• [Work request]
Copy every line from the material below that holds "archive".

_ _ _ _ _

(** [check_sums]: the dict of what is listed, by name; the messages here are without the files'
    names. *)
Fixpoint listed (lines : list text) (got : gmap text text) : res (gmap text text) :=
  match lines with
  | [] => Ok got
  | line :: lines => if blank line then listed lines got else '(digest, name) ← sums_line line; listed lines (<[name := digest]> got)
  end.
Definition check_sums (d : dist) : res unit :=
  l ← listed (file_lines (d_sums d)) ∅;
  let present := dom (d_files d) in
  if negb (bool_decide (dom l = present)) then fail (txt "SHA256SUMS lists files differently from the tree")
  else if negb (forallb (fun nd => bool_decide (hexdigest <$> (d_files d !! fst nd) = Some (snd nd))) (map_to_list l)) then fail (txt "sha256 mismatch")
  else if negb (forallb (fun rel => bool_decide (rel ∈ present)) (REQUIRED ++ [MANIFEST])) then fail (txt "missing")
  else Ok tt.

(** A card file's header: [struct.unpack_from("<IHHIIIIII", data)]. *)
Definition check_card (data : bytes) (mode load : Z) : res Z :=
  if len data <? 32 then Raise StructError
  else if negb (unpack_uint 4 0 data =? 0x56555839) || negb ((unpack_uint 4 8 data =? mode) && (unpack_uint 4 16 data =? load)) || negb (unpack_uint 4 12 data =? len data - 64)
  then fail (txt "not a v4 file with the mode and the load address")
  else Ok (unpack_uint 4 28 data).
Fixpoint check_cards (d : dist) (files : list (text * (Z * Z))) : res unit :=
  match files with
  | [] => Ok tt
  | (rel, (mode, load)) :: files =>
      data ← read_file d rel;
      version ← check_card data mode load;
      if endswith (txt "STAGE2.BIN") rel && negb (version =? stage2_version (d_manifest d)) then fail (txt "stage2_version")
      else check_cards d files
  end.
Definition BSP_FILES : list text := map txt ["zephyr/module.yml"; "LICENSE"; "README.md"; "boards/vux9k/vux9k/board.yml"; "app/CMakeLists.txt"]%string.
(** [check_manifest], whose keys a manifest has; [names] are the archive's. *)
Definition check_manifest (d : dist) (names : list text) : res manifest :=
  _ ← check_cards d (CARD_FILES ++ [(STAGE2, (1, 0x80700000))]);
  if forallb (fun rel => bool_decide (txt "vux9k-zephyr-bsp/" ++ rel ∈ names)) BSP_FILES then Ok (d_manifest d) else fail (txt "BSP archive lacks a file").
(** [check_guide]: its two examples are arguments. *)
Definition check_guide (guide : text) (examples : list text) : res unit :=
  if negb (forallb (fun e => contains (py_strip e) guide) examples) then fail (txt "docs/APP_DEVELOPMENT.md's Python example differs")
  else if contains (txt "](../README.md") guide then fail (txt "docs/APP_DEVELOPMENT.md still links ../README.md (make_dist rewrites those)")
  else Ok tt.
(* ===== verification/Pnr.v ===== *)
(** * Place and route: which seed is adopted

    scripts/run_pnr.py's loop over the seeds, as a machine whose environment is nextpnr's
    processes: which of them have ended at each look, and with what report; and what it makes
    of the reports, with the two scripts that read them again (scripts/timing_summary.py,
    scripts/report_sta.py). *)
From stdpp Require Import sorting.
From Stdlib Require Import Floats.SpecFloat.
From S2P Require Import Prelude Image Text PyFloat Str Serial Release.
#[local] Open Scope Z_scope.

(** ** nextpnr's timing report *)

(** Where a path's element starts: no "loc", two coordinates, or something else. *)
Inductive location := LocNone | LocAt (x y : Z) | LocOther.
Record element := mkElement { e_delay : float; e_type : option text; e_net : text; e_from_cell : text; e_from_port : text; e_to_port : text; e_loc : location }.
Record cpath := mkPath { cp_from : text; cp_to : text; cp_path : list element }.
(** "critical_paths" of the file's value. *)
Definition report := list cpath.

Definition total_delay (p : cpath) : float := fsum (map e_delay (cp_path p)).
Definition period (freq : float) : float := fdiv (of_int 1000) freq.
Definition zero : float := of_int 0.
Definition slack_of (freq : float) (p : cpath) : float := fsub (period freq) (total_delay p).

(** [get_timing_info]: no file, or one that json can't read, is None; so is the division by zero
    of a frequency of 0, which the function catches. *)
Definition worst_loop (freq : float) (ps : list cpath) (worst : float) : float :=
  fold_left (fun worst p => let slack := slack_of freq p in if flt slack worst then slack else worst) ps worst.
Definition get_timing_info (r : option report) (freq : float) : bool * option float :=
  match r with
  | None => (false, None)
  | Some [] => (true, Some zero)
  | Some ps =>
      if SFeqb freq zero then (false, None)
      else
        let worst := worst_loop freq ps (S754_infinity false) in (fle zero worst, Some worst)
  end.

_ _ _ _ _

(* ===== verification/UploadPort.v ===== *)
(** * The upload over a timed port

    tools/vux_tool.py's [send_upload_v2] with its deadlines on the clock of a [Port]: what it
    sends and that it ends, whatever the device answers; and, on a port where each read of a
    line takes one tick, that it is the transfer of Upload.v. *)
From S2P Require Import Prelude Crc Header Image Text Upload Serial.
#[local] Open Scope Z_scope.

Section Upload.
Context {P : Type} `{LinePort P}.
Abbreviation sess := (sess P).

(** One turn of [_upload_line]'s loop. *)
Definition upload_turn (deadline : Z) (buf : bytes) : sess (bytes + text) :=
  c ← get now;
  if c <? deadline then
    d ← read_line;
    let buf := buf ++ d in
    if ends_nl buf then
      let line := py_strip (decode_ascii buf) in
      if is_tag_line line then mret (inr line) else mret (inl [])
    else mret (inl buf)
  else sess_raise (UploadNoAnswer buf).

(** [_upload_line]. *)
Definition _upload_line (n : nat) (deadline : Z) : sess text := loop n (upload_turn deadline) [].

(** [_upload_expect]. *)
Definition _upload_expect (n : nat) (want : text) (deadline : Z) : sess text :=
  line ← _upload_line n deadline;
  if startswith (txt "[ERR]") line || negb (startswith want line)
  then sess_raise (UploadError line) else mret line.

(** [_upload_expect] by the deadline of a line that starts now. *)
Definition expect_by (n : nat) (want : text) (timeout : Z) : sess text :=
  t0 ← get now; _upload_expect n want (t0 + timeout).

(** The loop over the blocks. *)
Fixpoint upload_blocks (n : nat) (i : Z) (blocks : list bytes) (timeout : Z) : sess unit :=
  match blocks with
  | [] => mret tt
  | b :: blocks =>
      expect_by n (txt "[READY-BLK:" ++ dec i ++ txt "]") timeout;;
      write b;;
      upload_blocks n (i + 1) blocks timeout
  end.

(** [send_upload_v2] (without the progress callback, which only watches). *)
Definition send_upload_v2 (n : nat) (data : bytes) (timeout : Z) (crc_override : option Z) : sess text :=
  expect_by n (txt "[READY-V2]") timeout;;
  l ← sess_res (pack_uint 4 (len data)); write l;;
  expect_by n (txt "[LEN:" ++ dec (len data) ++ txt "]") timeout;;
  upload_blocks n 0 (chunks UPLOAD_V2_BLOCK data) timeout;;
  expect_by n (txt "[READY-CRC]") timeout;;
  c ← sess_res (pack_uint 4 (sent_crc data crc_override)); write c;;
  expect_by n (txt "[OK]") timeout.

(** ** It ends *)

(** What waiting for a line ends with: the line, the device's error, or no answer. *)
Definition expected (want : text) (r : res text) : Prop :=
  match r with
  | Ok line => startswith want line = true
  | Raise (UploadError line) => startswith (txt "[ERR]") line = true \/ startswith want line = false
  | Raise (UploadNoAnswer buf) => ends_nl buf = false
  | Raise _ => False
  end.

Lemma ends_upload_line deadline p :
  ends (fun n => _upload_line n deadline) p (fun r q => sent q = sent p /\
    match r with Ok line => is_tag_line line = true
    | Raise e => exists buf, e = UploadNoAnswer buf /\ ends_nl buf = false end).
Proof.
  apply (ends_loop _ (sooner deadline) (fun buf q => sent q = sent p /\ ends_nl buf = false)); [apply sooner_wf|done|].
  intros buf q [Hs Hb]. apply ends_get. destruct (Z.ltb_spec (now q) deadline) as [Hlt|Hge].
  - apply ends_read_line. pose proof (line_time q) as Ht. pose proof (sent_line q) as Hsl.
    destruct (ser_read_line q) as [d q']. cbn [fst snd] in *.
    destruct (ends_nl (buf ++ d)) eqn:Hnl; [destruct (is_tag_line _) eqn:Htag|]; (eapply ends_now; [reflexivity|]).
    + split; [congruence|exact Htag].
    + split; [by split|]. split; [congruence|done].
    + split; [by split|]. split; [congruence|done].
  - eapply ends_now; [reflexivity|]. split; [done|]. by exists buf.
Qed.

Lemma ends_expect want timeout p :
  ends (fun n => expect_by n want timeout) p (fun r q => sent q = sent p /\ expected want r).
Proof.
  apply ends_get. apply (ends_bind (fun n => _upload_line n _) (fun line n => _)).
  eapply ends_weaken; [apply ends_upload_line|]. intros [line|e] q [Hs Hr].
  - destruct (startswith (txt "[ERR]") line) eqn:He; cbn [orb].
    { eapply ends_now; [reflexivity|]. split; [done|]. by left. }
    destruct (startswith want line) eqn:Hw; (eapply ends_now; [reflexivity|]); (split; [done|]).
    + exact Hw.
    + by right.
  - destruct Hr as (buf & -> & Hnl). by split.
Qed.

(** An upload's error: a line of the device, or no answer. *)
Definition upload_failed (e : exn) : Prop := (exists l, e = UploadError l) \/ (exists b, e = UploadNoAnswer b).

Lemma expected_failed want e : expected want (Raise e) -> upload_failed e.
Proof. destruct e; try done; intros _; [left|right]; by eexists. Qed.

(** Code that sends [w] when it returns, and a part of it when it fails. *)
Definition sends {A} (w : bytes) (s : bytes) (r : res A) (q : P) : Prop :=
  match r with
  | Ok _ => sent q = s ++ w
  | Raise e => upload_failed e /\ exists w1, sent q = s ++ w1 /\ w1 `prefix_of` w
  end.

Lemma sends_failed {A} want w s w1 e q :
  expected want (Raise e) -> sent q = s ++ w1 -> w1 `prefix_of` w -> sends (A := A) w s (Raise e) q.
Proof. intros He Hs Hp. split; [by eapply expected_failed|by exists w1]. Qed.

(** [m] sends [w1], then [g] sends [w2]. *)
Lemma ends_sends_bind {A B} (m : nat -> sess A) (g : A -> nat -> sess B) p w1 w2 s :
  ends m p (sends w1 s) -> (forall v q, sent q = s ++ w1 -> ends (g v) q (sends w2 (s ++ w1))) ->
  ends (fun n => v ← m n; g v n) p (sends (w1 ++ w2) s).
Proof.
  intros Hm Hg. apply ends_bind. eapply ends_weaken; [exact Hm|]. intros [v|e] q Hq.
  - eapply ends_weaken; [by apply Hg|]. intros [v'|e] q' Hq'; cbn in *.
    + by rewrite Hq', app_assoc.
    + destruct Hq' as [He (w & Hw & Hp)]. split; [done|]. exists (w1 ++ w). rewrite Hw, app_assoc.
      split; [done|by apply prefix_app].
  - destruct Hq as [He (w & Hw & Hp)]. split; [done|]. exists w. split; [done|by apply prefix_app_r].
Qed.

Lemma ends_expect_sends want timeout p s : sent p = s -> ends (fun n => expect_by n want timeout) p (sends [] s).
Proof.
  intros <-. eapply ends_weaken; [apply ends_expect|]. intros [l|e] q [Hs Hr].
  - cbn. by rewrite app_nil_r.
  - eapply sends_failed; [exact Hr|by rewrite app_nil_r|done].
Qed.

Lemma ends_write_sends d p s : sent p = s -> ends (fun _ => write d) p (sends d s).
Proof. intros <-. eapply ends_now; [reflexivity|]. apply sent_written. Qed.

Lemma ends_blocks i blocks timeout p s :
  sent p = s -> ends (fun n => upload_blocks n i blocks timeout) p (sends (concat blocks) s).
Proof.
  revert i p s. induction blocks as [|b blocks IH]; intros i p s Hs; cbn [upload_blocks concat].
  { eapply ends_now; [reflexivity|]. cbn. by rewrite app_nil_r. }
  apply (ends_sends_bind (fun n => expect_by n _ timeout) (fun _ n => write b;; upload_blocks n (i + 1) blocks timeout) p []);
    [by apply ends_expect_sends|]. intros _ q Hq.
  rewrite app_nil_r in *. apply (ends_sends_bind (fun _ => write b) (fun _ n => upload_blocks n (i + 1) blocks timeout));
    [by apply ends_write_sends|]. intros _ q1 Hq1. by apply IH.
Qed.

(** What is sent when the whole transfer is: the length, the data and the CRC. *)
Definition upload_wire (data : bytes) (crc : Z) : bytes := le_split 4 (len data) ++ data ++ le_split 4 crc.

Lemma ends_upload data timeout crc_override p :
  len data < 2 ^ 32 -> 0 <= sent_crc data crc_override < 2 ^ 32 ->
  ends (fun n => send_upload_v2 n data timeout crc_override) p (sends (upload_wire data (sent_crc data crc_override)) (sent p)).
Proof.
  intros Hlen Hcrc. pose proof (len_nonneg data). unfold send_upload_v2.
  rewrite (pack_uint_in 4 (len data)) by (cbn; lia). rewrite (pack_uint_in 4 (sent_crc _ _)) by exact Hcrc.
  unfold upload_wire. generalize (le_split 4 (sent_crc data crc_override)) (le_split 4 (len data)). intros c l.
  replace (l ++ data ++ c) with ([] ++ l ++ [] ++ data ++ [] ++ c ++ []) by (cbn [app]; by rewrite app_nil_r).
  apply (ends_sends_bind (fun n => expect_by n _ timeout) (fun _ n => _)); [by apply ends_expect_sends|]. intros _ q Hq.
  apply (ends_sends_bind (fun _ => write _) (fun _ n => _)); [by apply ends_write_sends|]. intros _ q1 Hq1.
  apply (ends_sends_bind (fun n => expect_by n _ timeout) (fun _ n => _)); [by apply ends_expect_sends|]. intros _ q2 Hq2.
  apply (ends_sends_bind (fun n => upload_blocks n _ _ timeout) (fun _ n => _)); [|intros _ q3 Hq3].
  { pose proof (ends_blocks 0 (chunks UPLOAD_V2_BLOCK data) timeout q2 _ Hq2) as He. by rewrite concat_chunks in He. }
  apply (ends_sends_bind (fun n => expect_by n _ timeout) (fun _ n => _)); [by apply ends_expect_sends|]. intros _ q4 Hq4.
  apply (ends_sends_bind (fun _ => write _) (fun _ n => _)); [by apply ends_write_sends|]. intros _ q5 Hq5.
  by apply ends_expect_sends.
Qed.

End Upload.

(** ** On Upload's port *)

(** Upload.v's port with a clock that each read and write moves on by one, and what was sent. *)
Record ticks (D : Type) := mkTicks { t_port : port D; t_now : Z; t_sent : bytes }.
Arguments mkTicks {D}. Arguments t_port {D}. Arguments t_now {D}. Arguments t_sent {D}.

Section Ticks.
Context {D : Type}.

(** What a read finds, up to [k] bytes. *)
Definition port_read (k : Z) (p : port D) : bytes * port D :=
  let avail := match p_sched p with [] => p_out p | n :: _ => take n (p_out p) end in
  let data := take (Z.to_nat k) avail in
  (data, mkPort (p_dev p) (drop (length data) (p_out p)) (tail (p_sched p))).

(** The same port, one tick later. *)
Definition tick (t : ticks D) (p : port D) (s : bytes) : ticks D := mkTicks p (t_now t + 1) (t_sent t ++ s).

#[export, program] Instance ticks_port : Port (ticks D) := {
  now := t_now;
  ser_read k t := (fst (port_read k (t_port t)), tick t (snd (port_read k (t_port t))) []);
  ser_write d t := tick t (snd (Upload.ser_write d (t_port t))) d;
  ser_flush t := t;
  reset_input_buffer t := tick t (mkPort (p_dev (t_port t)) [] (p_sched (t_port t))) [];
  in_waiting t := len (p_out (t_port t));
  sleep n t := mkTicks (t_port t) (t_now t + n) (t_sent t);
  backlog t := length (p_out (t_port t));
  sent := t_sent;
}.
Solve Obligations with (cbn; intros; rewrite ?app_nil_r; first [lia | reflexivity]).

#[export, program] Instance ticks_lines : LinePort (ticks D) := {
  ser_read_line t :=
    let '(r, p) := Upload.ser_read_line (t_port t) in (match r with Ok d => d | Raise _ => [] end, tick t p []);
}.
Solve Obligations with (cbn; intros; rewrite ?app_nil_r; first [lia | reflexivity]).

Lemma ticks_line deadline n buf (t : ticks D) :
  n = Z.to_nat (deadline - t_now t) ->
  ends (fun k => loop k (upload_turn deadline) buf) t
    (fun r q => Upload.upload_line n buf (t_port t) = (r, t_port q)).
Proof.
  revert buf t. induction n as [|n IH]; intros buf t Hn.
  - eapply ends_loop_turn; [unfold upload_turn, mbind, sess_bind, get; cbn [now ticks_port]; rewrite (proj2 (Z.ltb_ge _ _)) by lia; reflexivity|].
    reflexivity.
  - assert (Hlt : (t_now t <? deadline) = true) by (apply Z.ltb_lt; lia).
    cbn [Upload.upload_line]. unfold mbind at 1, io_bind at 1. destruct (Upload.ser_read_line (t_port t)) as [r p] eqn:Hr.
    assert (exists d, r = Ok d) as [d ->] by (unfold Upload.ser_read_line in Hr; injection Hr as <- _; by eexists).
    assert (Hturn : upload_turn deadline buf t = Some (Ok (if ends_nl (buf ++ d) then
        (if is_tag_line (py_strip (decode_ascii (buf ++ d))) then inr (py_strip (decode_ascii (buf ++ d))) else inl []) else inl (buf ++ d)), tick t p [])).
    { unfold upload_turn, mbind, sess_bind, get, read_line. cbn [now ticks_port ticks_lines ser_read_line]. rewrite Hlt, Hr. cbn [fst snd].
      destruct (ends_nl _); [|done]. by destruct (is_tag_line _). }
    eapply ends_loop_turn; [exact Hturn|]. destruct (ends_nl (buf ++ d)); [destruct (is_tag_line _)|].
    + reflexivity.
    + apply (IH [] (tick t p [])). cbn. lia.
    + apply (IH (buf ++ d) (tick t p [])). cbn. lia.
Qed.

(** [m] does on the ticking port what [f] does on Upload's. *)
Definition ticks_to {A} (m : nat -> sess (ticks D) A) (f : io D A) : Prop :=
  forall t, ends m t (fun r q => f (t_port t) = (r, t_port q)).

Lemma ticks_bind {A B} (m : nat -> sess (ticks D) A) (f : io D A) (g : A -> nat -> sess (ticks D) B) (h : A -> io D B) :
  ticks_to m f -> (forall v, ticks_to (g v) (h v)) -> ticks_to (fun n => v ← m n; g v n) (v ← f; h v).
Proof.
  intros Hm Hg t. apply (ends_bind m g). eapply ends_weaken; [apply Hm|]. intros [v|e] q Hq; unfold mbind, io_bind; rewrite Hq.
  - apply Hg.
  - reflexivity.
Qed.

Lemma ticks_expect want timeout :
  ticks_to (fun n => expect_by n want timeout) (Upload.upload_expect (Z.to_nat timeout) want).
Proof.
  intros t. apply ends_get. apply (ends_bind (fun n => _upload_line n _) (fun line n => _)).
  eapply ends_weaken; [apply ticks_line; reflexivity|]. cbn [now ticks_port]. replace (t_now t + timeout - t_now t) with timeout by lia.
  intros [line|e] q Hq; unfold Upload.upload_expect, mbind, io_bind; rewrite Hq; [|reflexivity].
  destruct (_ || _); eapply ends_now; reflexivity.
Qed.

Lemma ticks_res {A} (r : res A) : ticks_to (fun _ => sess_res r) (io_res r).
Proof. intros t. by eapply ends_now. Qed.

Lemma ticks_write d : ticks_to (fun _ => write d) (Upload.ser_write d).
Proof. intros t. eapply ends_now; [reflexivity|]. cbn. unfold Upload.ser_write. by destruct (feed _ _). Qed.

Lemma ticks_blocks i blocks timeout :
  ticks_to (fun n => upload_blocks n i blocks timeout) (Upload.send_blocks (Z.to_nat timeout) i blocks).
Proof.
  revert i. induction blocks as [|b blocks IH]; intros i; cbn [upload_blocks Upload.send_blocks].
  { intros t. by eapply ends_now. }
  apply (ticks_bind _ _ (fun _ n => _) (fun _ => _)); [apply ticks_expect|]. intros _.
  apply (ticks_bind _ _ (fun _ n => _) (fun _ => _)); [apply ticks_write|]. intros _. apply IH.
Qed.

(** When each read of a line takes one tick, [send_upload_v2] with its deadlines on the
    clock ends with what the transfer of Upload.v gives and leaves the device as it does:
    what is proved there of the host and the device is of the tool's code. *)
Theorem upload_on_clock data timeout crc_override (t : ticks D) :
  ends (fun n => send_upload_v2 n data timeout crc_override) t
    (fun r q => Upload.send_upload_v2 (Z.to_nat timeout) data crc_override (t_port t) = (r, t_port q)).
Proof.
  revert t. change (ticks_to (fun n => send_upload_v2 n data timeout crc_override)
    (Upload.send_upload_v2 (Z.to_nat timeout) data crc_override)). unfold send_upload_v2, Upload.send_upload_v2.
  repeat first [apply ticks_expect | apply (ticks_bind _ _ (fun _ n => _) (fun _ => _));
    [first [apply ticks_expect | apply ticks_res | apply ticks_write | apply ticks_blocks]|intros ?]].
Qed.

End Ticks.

_ _ _ _ _

• [Problem solution]
(** [check_manifest], whose keys a manifest has; [names] are the archive's. *)
  if forallb (fun rel => bool_decide (txt "vux9k-zephyr-bsp/" ++ rel ∈ names)) BSP_FILES then Ok (d_manifest d) else fail (txt "BSP archive lacks a file").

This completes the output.